TO DO:
Throughout the records below, find each line holding "upper" and copy it.

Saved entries
== == ==

(* ===== verification/SpuBytes.v ===== *)
(** SPU byte sums and counts, mask expansion and gathering, sign extension and comparisons. *)

From Stdlib Require Import ZArith Lia Bool.
From stdpp Require Import base tactics option list numbers.
From S2P Require Import Prelude BitField Simd SpuOpcodes SpuInterp SpuWf SpuRun SpuQuad SpuArith SpuMul SpuShuf SpuStore.
Import BitField Simd SpuOp Spu SpuWf SpuRun SpuQuad SpuArith SpuMul SpuShuf SpuStore.
Local Open Scope Z_scope.
Local Open Scope word_scope.

Module SpuBytes.

(** The number of ones among the low [n] bits. *)
Definition ones_count (n : Z) (x : Z) : Z := foldr (fun i c => b2z (Z.testbit x i) + c) 0 (seqZ 0 n).

(** The sum of the bytes of word [i]. *)
Definition byte_sum (v i : Z) : Z :=
  lane 8 (4 * i) v + lane 8 (4 * i + 1) v + lane 8 (4 * i + 2) v + lane 8 (4 * i + 3) v.

(** The low bits of the lanes, lane 0 last. *)
Definition gather (w v : Z) : Z := pack_lanes 1 ((fun i => lane w i v) <$> seqZ 0 (128 / w)).

(** [cntb t,a; sumb t,t,t] *)
Definition prog_popcount (t a : Z) : list Z := [rr 0x2b4 0 a t; rr 0x253 t t t].

End SpuBytes.
Import SpuBytes.

(** ** Counting ones *)

(** A 64-bit shift right by less than a byte, under a mask that drops the bits of the next byte. *)
Lemma srli_byte v k m i : 0 <= i < 16 -> 0 <= k < 8 -> in_u (8 - k) m ->
  lane 8 i (mm_srli 64 v k) .& m = Z.shiftr (lane 8 i v) k .& m.
Proof.
  intros Hi Hk Hm. apply Z.bits_inj'. intros n Hn. rewrite !Z.land_spec.
  destruct (Z.ltb_spec n (8 - k)); [|by rewrite (testbit_high (8 - k) m n), !andb_false_r by (done || lia)].
  f_equal. unfold mm_srli. rewrite testbit_shiftr, !testbit_lane, testbit_build by lane_side.
  replace (n <? 8) with true by lia. replace (n + k <? 8) with true by lia. cbn [andb].
  pose proof (Z.mod_pos_bound (n + 8 * i) 64 ltac:(lia)). pose proof (Z.div_mod (n + 8 * i) 64 ltac:(lia)).
  pose proof (Z.div_pos (n + 8 * i) 64 ltac:(lia) ltac:(lia)).
  rewrite testbit_shiftr, testbit_lane by lia.
  replace ((n + 8 * i) mod 64 + k <? 64) with true by (Z.to_euclidean_division_equations; lia). cbn [andb]. f_equal. lia.
Qed.

Definition count_step (m k x : Z) : Z := u8 ((Z.shiftr x k .& m) + (x .& m)).

Lemma count_bytes c : in_u 8 c -> count_step 0x0f 4 (count_step 0x33 2 (count_step 0x55 1 c)) = ones_count 8 c.
Proof.
  intros Hc. apply Z.eqb_eq.
  apply (all_bytes (fun c => count_step 0x0f 4 (count_step 0x33 2 (count_step 0x55 1 c)) =? ones_count 8 c)); [|done].
  vm_compute. reflexivity.
Qed.

Lemma count_stage v m k i : 0 <= i < 16 -> 0 <= k < 8 -> in_u (8 - k) m ->
  lane 8 i (mm_add 8 (mm_and (mm_srli 64 v k) (mm_set1 8 m)) (mm_and v (mm_set1 8 m))) = count_step m k (lane 8 i v).
Proof.
  intros Hi Hk Hm. assert (u8 m = m) as Em.
  { apply wrap_small. unfold in_u in *. assert (2 ^ (8 - k) <= 2 ^ 8) by (apply Z.pow_le_mono_r; lia). lia. }
  unfold mm_add, mm_and, mm_set1. lanes. rewrite Em, srli_byte by done. done.
Qed.

Lemma CNTB_val s op : CNTB s op = put s rt op (build 8 (fun i => ones_count 8 (arg 8 s op ra i))).
Proof.
  unfold CNTB, put. do 2 f_equal.
  apply (lane_ext 8); [lane_side|apply build_in_u; lane_side..|]. intros i Hi.
  rewrite !count_stage by (unfold in_u; lane_side). rewrite lane_build by lane_side.
  rewrite <- count_bytes by (apply lane_in_u; lia). symmetry. apply wrap_wrap.
Qed.

(** ** Sums of bytes *)

Lemma pair_sum v j : 0 <= j < 8 ->
  lane 16 j (mm_add 16 (mm_srli 16 v 8) (mm_and v (mm_set1 16 0xff))) = lane 8 (2 * j) v + lane 8 (2 * j + 1) v.
Proof.
  intros Hj. unfold mm_add, mm_srli, mm_and, mm_set1. lanes. change (u16 0xff) with (2 ^ 8 - 1).
  rewrite land_mod, Z.shiftr_div_pow2, lane_16_of_8 by lia.
  pose proof (lane_in_u 8 (2 * j) v ltac:(lia)) as H0. pose proof (lane_in_u 8 (2 * j + 1) v ltac:(lia)) as H1.
  unfold in_u in *. set (x := lane 8 (2 * j) v) in *. set (y := lane 8 (2 * j + 1) v) in *. clearbody x y.
  word_lia.
Qed.

(** Both halfword sums of a word, in its low half or in its high half. *)
Lemma word_sums i v p q : 0 <= i < 4 -> lane 16 (2 * i) v = p -> lane 16 (2 * i + 1) v = q ->
  0 <= p < 2 ^ 10 -> 0 <= q < 2 ^ 10 ->
  lane 32 i (mm_add 16 (mm_srli 32 v 16) (mm_and v (mm_set1 32 0xffff))) = p + q /\
  lane 32 i (mm_add 16 (mm_slli 32 v 16) (mm_andnot (mm_set1 32 0xffff) v)) = Z.shiftl (p + q) 16.
Proof.
  intros Hi Ep Eq Hp Hq. unfold mm_add, mm_srli, mm_slli, mm_and, mm_andnot, mm_set1.
  rewrite !word_of_halves by done. rewrite !lane_land by lia. rewrite !half_lo, !half_hi by lia.
  rewrite !lane_bnot by lane_side. lanes.
  assert (lane 32 i v = p + 2 ^ 16 * q) as -> by (rewrite lane_32_of_16, Ep, Eq by lia; lia).
  change (u32 65535) with 65535. change (65535 mod 2 ^ 16) with 65535. change (65535 / 2 ^ 16) with 0.
  change (bnot 32 65535) with 0xffff0000. change (0xffff0000 mod 2 ^ 16) with 0.
  change (0xffff0000 / 2 ^ 16) with 65535. rewrite !Z.land_0_r, !land_ffff, (Z.land_comm 65535), land_ffff.
  rewrite !Z.shiftl_mul_pow2, Z.shiftr_div_pow2, Z.land_0_l by lia. clear Ep Eq.
  assert ((p + 2 ^ 16 * q) / 2 ^ 16 = q) as -> by word_lia. assert ((p + 2 ^ 16 * q) mod 2 ^ 16 = p) as -> by word_lia.
  assert (u32 ((p + 2 ^ 16 * q) * 2 ^ 16) = p * 2 ^ 16) as -> by word_lia. split; word_lia.
Qed.

Lemma byte_sum_bound v i : 0 <= byte_sum v i < 2 ^ 10.
Proof.
  unfold byte_sum. assert (forall k, 0 <= lane 8 k v < 2 ^ 8) as H by (intros; by apply lane_in_u).
  pose proof (H (4 * i)). pose proof (H (4 * i + 1)). pose proof (H (4 * i + 2)). pose proof (H (4 * i + 3)). lia.
Qed.

Lemma SUMB_val s op : SUMB s op = put s rt op
  (build 32 (fun i => byte_sum (r s ra op) i + 2 ^ 16 * byte_sum (r s rb op) i)).
Proof.
  unfold SUMB, put. do 2 f_equal. cbv zeta. set (a := r s ra op). set (b := r s rb op).
  apply (lane_ext 32); [lane_side|unfold_simd; auto with spu|apply build_in_u; lane_side|]. intros i Hi.
  change (128 / 32) with 4 in Hi. unfold mm_or. rewrite lane_lor by lia. rewrite lane_build by lane_side.
  assert (forall v, exists p q, p + q = byte_sum v i /\ 0 <= p < 2 ^ 10 /\ 0 <= q < 2 ^ 10 /\
    lane 16 (2 * i) (mm_add 16 (mm_srli 16 v 8) (mm_and v (mm_set1 16 0xff))) = p /\
    lane 16 (2 * i + 1) (mm_add 16 (mm_srli 16 v 8) (mm_and v (mm_set1 16 0xff))) = q) as Hv.
  { intros v. rewrite !pair_sum by lia. replace (2 * (2 * i)) with (4 * i) by lia.
    replace (2 * (2 * i + 1)) with (4 * i + 2) by lia. eexists _, _. split; [|split; [|split; [|split; reflexivity]]].
    - unfold byte_sum. replace (4 * i + 2 + 1) with (4 * i + 3) by lia. lia.
    - pose proof (lane_in_u 8 (4 * i) v ltac:(lia)). pose proof (lane_in_u 8 (4 * i + 1) v ltac:(lia)). unfold in_u in *. lia.
    - pose proof (lane_in_u 8 (4 * i + 2) v ltac:(lia)). pose proof (lane_in_u 8 (4 * i + 2 + 1) v ltac:(lia)). unfold in_u in *. lia. }
  destruct (Hv a) as (p & q & E & Hp & Hq & H0 & H1), (Hv b) as (p' & q' & E' & Hp' & Hq' & H0' & H1').
  rewrite (proj1 (word_sums i _ p q Hi H0 H1 Hp Hq)), (proj2 (word_sums i _ p' q' Hi H0' H1' Hp' Hq')).
  rewrite E, E', Z.lor_comm. pose proof (byte_sum_bound a i). pose proof (byte_sum_bound b i).
  rewrite lor_shiftl_add by lia. rewrite wrap_small by (unfold in_u; lia). lia.
Qed.

(** ** Mask expansion and gathering *)

Lemma land_pow2_eq x i : 0 <= i -> (x .& 2 ^ i =? 2 ^ i) = Z.testbit x i.
Proof.
  intros Hi. apply eq_true_iff_eq. rewrite Z.eqb_eq. split.
  - intros E. apply (f_equal (fun y => Z.testbit y i)) in E. rewrite Z.land_spec, Z.pow2_bits_true, andb_true_r in E by lia. done.
  - intros E. apply Z.bits_inj'. intros n Hn. rewrite Z.land_spec, Z.pow2_bits_eqb by lia.
    destruct (Z.eqb_spec i n) as [<-|]; [by rewrite E|apply andb_false_r].
Qed.

Lemma testbit_gather w v i : 0 <= i < 128 / w -> Z.testbit (gather w v) i = Z.testbit (lane w i v) 0.
Proof.
  intros Hi. unfold gather. rewrite testbit_pack_lanes by lia. rewrite Z.div_1_r, Z.mod_1_r, get_seqZ by lia. done.
Qed.

Lemma gather_in_u w v : width w -> in_u (128 / w) (gather w v).
Proof.
  intros Hw. pose proof (pack_lanes_in_u 1 ((fun i => lane w i v) <$> seqZ 0 (128 / w)) ltac:(lia)) as H.
  rewrite length_fmap, length_seqZ, Z2Nat.id, Z.mul_1_l in H by (widths Hw; lia). done.
Qed.

(** Gathering the mask of some bits gives them back. *)
Lemma gather_mask w x : width w -> gather w (mask_of w (Z.testbit x)) = wrap (128 / w) x.
Proof.
  intros Hw. assert (0 <= 128 / w) as H0 by (widths Hw; lia).
  apply (bits_inj_u (128 / w)); [done|by apply gather_in_u|by apply wrap_in_u|]. intros i Hi.
  rewrite testbit_gather, testbit_wrap by done. replace (i <? 128 / w) with true by lia. cbn [andb].
  unfold mask_of. rewrite lane_build, testbit_wrap by (done || widths Hw; lia).
  destruct (width_facts w Hw) as [Hp _]. replace (0 <? w) with true by lia. by destruct (Z.testbit x i).
Qed.
(* ===== verification/SpuChannelSpec.v ===== *)
(** Theorems on SPU channels ([SpuChannel]). *)

From Stdlib Require Import ZArith Lia Bool.
From stdpp Require Import base tactics option list numbers.
From S2P Require Import Prelude BitField SpuInterp SpuChannel.
Import BitField Channel.
Local Open Scope Z_scope.
Local Open Scope word_scope.

(** ** The word of a channel *)

Definition flags (c o w : bool) (v : Z) : Z := (b2z c * 2 ^ 31 + b2z o * 2 + b2z w) * 2 ^ 32 + v.

Lemma testbit_split a v i : in_u 32 v -> 0 <= i ->
  Z.testbit (a * 2 ^ 32 + v) i = if i <? 32 then Z.testbit v i else Z.testbit a (i - 32).
Proof.
  intros Hv Hi. rewrite <- lor_shiftl_add by (done || lia). rewrite Z.lor_spec, testbit_shiftl by lia.
  case_cmp; cbn [andb orb]; [done|]. by rewrite (testbit_high 32 v i), orb_false_r by (done || lia).
Qed.

Lemma land_split a v b l : in_u 32 v -> in_u 32 l ->
  Z.land (a * 2 ^ 32 + v) (b * 2 ^ 32 + l) = Z.land a b * 2 ^ 32 + Z.land v l.
Proof.
  intros Hv Hl. apply Z.bits_inj'. intros i Hi.
  rewrite Z.land_spec, !testbit_split, !Z.land_spec by (done || lia || by apply land_in_u_l). by case_cmp.
Qed.

Lemma lor_split a v b l : in_u 32 v -> in_u 32 l ->
  Z.lor (a * 2 ^ 32 + v) (b * 2 ^ 32 + l) = Z.lor a b * 2 ^ 32 + Z.lor v l.
Proof.
  intros Hv Hl. apply Z.bits_inj'. intros i Hi.
  rewrite Z.lor_spec, !testbit_split, !Z.lor_spec by (done || lia || by apply lor_in_u). by case_cmp.
Qed.

(** Bits of a channel word by computation on its high half. *)
Ltac by_halves :=
  rewrite ?land_split, ?lor_split, ?Z.land_0_r, ?Z.lor_0_l, ?Z.lor_0_r by (done || (unfold in_u; lia));
  try reflexivity.

Section Flags.
Context (c o w : bool) (v : Z) (Hv : in_u 32 v).

Lemma has_flags : has (flags c o w v) bit_count = c /\ has (flags c o w v) bit_occupy = o /\
  has (flags c o w v) bit_wait = w.
Proof.
  unfold has, flags. change bit_count with (2 ^ 31 * 2 ^ 32 + 0). change bit_occupy with (2 * 2 ^ 32 + 0).
  change bit_wait with (1 * 2 ^ 32 + 0). repeat split; destruct c, o, w; by_halves.
Qed.

Lemma has_count : has (flags c o w v) bit_count = c.
Proof. apply has_flags. Qed.
Lemma has_occupy : has (flags c o w v) bit_occupy = o.
Proof. apply has_flags. Qed.
Lemma has_wait : has (flags c o w v) bit_wait = w.
Proof. apply has_flags. Qed.

Lemma u32_flags : u32 (flags c o w v) = v.
Proof. unfold flags, wrap. rewrite Z.add_comm, Z.mod_add by lia. by apply Z.mod_small. Qed.

Lemma count_lor : bit_count .| v = flags true false false v.
Proof.
  transitivity ((2 ^ 31 * 2 ^ 32 + 0) .| (0 * 2 ^ 32 + v)); [by rewrite Z.mul_0_l|].
  rewrite lor_split by (done || (unfold in_u; lia)). by rewrite Z.lor_0_r, Z.lor_0_l.
Qed.

Lemma land_flags a : flags c o w v .& (a * 2 ^ 32 + (2 ^ 32 - 1)) =
  Z.land (b2z c * 2 ^ 31 + b2z o * 2 + b2z w) a * 2 ^ 32 + v.
Proof.
  unfold flags. rewrite land_split by (done || (unfold in_u; lia)).
  rewrite (land_mod v 32) by lia. by rewrite Z.mod_small.
Qed.

Lemma clear_both : flags c o w v .& bnot 64 (bit_wait .| bit_occupy) = flags c false false v.
Proof.
  change (bnot 64 (bit_wait .| bit_occupy)) with ((2 ^ 32 - 4) * 2 ^ 32 + (2 ^ 32 - 1)).
  rewrite land_flags. unfold flags. destruct c, o, w; by_halves.
Qed.

Lemma clear_wait : flags c o w v .& bnot 64 bit_wait = flags c o false v.
Proof.
  change (bnot 64 bit_wait) with ((2 ^ 32 - 2) * 2 ^ 32 + (2 ^ 32 - 1)).
  rewrite land_flags. unfold flags. destruct c, o, w; by_halves.
Qed.

Lemma upper_flags : upper (flags c o w v) = b2z c * 2 ^ 31 + b2z o * 2 + b2z w.
Proof.
  unfold upper, flags. rewrite Z.shiftr_div_pow2, Z.div_add_l, (Z.div_small v), Z.add_0_r by (done || lia).
  by destruct c, o, w.
Qed.

End Flags.

Lemma waits_flags pop : Signal.waits pop = flags false pop true 0.
Proof. by destruct pop. Qed.

Lemma low_not_occupy v : in_u 32 v -> v <> bit_occupy /\ has v bit_occupy = false.
Proof.
  intros Hv. split; [unfold in_u, bit_occupy in *; lia|].
  replace v with (flags false false false v) by (unfold flags; cbn [b2z]; lia). by apply has_occupy.
Qed.

Create Rewrite HintDb chan.
#[export] Hint Rewrite has_count has_occupy has_wait u32_flags count_lor clear_both clear_wait using
  (first [assumption | apply in_u_0; lia | solve [eauto with word]]) : chan.

(** ** The abstract signal register *)

Module SignalSpec.
Import Signal.

(** The value and whether there is one; [session] is [Some None] while the SPU waits for a value to be handed over
    and [Some (Some v)] when it has one it has not returned yet. *)
Record spec := Spec { slot : Z; full : bool; session : option (option Z) }.

Inductive label := Tau | Pushes (v : Z) (to_or : bool) | Waits | Returns (v : Z) | Peeks (v : Z) | Aborts.
(** * Trade_data_service: the fuzzy code-resolution engine

    A shallow embedding of

    - [src/utils/fuzzy_search.py]  (class [FuzzySearch]: [search],
      [find_best_match]),
    - [src/extractor.py]           (class [TradeDataExtractor]: [__init__],
      [_load_default_codes], [_get_code], [extract_data], [save_to_csv]),
    - [src/utils/file_handlers.py] (class [FileHandler]: [load_hs_codes],
      [save_dataframe]),
    - [src/utils/validators.py]    ([validate_args]) and the value that
      [handle_list_operations] of [data_extractor.py] returns,
    - the part of CPython's [Lib/difflib.py] that
      [difflib.SequenceMatcher(None, a, b).ratio()] executes
      ([__chain_b], [find_longest_match], [get_matching_blocks], [ratio],
      [_calculate_ratio]),

    followed by the properties of the resolution engine.

    Conventions of the embedding.

    - A Python [str] is a Stdlib [string]; a character is its code point,
      restricted to U+0000..U+00FF (the [ascii] type read as Latin-1).
      [str.lower] and [str.isdigit] are modelled exactly on that range.
    - A Python [int] that can be negative ([max_results], the codes) is a
      [Z]; list indices and lengths, which are never negative, are [nat].
    - A Python [float] similarity is an exact rational ([Q]).  The scorer
      computes [2.0 * matches / length] with one correctly rounded division
      of two small integers, so the order and the equalities between
      scores, and between a score and the literals 0.5, 0.6 and 0.9, are
      those of the exact quotients for every string shorter than 2^26
      characters.
    - A [dict] whose iteration order is observable (the code -> name
      mapping) is the list of its items in iteration order; the dicts
      internal to difflib, whose order is not observable, are [gmap]s.
    - [int] converts a digit string of at most 4300 digits and raises
      [ValueError] on a longer one: the limit of the interpreter
      ([sys.get_int_max_str_digits()]) at its default, which the
      repository does not change.
    - The [print] calls write to standard output only and are left out.
    - A [pandas.DataFrame] is kept abstract, with the operations the code
      uses on it as parameters; so are the database ([execute_query], a
      function of the query and its parameters that returns [None] on
      every error) and [_enrich_dataframe].
    - The files are a [gmap] from paths to contents, with a predicate for
      the paths that cannot be opened for writing.
    - The JSON document read by [load_hs_codes] is the list of its
      ['results']; an element is an object or another value, the value
      under ['id'] is a string or another value with its truth value, and
      the value under ['text'], if there is one, is a string.
    - A list is read by index with [!!], which has no result where Python
      raises [IndexError].  The rectangles that [get_matching_blocks] hands
      to [find_longest_match] lie inside the two sequences
      ([queue_loop_in_range]) and every loop tests an index against the
      rectangle before it reads, so no read of [ratio] is out of range. *)

From Stdlib Require Import ZArith QArith String Ascii Lia Permutation DecimalString.
From stdpp Require Import gmap strings list sorting.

== == ==

RESPONSE:
Lemma upper_flags : upper (flags c o w v) = b2z c * 2 ^ 31 + b2z o * 2 + b2z w.
  unfold upper, flags. rewrite Z.shiftr_div_pow2, Z.div_add_l, (Z.div_small v), Z.add_0_r by (done || lia).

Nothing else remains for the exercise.